§ **EXTRACTED RECORDS**

########################################

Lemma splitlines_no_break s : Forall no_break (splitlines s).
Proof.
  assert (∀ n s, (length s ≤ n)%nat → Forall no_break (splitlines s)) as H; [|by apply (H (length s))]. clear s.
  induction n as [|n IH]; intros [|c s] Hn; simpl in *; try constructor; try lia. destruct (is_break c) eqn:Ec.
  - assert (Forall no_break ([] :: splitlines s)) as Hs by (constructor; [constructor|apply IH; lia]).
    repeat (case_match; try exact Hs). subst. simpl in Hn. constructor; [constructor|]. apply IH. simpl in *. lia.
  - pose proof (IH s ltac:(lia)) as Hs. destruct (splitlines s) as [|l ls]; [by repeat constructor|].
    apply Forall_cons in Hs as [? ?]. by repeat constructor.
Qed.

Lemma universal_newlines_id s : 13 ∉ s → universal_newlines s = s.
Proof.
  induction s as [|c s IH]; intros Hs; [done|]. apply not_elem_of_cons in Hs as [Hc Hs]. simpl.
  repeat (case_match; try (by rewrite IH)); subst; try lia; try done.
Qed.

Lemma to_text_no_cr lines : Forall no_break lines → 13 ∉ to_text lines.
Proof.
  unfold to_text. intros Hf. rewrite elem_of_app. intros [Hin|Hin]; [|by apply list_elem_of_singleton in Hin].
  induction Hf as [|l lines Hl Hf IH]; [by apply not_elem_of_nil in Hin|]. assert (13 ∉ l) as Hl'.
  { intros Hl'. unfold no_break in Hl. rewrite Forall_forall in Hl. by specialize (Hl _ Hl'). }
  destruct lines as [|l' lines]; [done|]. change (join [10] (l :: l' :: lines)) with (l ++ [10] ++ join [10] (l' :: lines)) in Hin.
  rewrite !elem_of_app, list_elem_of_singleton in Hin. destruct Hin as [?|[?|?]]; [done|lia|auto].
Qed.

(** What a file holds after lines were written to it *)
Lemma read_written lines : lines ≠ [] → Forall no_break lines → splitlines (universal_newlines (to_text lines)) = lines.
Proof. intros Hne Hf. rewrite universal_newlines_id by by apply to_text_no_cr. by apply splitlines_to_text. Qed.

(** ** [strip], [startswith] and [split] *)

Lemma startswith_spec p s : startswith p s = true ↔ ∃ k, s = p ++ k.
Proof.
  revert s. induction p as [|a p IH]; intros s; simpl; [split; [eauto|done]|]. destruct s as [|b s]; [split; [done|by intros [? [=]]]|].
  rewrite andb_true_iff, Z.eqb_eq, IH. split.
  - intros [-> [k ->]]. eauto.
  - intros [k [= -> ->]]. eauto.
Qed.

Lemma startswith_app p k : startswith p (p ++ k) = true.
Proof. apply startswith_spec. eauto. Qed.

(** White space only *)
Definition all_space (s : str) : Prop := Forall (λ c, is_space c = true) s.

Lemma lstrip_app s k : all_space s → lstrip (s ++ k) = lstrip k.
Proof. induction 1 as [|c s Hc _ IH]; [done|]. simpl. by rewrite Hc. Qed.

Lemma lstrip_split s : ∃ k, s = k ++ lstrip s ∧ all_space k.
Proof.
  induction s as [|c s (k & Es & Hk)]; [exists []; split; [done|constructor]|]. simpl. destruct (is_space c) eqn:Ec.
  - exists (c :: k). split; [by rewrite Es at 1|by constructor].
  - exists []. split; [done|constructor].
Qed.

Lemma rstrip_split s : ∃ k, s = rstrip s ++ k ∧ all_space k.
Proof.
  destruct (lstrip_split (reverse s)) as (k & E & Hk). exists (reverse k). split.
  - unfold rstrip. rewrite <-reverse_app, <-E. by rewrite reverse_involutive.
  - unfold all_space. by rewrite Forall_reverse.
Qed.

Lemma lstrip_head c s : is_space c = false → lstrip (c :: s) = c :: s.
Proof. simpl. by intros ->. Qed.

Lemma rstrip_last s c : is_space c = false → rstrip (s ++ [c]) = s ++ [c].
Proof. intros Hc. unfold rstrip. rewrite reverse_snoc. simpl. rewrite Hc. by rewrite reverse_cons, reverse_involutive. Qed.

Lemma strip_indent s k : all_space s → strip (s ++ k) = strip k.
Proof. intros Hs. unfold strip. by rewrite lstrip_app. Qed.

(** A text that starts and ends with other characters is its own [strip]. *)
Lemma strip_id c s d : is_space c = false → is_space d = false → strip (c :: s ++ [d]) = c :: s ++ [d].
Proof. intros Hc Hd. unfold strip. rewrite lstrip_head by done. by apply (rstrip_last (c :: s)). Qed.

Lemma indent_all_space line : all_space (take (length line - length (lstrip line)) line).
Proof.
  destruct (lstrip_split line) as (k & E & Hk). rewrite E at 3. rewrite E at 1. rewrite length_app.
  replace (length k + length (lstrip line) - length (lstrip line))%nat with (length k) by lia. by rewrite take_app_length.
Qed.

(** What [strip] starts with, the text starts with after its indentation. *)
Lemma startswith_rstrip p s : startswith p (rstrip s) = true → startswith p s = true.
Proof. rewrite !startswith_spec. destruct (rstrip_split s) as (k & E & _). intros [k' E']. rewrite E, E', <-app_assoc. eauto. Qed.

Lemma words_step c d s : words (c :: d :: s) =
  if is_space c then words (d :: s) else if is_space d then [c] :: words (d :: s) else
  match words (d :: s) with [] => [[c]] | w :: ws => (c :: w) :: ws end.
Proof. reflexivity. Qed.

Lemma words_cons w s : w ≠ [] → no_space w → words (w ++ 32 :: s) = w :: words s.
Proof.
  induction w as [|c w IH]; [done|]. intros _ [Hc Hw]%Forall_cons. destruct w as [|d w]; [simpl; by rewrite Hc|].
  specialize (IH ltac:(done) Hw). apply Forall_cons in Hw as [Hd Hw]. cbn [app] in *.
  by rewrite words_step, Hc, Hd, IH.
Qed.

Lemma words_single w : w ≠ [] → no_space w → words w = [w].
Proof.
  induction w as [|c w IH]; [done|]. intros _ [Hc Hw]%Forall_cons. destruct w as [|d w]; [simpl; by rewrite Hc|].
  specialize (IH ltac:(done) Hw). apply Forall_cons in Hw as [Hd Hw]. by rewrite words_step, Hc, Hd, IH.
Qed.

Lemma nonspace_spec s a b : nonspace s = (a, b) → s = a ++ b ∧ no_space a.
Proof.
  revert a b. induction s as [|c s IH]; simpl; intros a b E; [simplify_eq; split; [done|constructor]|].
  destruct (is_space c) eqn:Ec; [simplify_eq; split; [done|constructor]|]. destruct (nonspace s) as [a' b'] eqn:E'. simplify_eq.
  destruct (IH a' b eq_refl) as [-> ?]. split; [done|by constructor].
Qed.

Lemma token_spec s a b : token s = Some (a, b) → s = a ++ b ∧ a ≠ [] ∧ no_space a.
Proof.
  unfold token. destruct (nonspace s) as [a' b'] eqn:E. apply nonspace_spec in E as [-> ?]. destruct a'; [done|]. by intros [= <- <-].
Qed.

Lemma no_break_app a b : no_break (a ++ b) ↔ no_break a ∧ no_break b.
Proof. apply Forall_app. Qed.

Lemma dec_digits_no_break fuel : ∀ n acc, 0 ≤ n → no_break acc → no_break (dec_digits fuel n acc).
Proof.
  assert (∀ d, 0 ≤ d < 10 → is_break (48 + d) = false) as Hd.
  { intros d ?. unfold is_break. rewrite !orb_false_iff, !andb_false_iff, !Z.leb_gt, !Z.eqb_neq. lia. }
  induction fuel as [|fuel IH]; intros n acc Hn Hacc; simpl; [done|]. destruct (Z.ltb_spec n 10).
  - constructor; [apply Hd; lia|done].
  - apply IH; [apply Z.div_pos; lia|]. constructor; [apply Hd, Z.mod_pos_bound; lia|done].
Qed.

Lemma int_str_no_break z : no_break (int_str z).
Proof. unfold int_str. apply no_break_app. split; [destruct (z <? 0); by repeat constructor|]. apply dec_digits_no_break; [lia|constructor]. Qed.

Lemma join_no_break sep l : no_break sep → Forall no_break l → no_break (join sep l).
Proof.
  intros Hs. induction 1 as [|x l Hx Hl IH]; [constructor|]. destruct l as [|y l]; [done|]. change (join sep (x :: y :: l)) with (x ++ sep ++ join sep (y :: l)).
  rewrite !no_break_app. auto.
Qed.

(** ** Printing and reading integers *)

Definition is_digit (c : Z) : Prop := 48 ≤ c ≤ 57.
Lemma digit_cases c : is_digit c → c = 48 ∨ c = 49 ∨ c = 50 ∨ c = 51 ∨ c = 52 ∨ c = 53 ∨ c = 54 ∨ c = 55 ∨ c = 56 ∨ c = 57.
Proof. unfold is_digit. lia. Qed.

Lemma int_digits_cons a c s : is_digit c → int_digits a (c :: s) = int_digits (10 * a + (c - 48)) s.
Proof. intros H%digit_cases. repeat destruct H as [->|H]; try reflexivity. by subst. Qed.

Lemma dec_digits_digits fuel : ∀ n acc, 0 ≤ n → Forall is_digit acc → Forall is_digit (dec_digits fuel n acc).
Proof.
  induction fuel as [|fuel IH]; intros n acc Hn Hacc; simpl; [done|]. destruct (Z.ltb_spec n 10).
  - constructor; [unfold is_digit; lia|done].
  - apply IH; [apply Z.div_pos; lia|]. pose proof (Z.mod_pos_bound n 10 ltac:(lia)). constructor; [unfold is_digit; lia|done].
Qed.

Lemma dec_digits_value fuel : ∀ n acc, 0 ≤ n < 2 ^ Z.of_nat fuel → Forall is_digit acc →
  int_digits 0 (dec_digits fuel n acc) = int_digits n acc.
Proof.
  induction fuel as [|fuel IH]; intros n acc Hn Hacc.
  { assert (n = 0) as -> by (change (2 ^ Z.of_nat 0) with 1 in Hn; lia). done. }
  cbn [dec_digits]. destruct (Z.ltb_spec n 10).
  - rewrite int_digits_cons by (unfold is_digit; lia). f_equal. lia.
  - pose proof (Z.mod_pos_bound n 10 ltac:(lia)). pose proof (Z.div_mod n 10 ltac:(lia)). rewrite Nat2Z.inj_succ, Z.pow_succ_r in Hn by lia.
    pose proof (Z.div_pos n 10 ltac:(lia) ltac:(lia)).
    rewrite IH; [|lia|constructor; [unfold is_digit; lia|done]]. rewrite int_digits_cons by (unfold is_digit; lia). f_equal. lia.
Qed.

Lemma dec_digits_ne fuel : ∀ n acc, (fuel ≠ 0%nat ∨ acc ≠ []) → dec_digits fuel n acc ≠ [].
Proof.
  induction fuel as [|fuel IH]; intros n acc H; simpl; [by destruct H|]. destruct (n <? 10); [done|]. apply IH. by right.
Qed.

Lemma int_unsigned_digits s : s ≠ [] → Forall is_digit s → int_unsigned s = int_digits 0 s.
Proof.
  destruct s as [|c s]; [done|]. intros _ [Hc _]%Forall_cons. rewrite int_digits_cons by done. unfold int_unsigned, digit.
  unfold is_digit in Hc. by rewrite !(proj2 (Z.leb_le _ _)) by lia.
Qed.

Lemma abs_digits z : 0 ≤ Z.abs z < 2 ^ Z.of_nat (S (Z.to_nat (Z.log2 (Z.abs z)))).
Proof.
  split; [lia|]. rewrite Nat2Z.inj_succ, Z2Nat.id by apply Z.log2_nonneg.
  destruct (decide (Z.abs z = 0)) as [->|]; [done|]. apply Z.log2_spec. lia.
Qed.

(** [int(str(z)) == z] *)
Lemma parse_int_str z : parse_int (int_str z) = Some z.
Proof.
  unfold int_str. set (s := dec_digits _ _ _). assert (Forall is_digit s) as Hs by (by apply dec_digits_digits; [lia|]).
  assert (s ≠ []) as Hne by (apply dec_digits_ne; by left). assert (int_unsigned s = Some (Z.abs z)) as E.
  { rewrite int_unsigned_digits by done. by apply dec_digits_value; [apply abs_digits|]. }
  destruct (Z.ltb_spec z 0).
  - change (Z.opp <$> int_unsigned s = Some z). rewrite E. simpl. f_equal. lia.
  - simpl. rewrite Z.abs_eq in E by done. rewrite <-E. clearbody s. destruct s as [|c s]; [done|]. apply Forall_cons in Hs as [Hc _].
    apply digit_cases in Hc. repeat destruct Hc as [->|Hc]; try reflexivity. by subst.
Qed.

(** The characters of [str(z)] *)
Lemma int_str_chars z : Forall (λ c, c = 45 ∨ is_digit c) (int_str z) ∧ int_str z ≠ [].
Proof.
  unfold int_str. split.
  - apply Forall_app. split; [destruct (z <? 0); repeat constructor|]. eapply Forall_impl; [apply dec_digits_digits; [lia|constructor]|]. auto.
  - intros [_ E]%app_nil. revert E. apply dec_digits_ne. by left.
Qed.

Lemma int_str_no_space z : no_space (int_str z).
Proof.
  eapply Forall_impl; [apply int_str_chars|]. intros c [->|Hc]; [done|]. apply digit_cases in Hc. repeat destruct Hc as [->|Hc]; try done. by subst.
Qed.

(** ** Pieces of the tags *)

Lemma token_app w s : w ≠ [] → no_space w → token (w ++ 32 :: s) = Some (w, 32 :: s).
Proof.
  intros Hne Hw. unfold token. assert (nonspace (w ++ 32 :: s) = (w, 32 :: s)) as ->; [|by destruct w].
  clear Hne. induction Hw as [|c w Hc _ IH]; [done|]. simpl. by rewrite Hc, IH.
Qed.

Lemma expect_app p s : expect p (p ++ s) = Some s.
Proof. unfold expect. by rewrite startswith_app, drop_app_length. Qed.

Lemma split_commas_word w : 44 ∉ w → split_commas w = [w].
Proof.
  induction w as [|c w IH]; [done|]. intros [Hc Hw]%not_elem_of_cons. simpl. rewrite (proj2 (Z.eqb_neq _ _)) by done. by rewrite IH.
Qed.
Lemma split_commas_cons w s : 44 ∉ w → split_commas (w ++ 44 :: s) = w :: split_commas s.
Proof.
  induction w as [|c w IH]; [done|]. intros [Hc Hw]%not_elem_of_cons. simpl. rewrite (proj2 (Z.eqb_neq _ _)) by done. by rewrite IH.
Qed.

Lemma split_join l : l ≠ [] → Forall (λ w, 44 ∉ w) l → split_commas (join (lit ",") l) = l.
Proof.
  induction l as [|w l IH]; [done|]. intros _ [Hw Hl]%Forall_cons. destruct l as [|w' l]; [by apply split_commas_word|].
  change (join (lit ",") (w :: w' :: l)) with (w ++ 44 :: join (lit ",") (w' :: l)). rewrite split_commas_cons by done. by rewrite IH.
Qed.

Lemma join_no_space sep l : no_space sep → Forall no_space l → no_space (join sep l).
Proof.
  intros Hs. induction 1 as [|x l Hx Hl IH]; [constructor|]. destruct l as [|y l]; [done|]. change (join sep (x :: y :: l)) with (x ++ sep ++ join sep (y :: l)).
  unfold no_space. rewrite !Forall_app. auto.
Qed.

########################################

§ **TASK TO CARRY OUT**
The response must consist solely of the lines from the first line of the entries through the line containing "induction n as", repeated exactly.

§ **ANSWER TO THIS TASK**
Lemma splitlines_no_break s : Forall no_break (splitlines s).
Proof.
  assert (∀ n s, (length s ≤ n)%nat → Forall no_break (splitlines s)) as H; [|by apply (H (length s))]. clear s.
  induction n as [|n IH]; intros [|c s] Hn; simpl in *; try constructor; try lia. destruct (is_break c) eqn:Ec.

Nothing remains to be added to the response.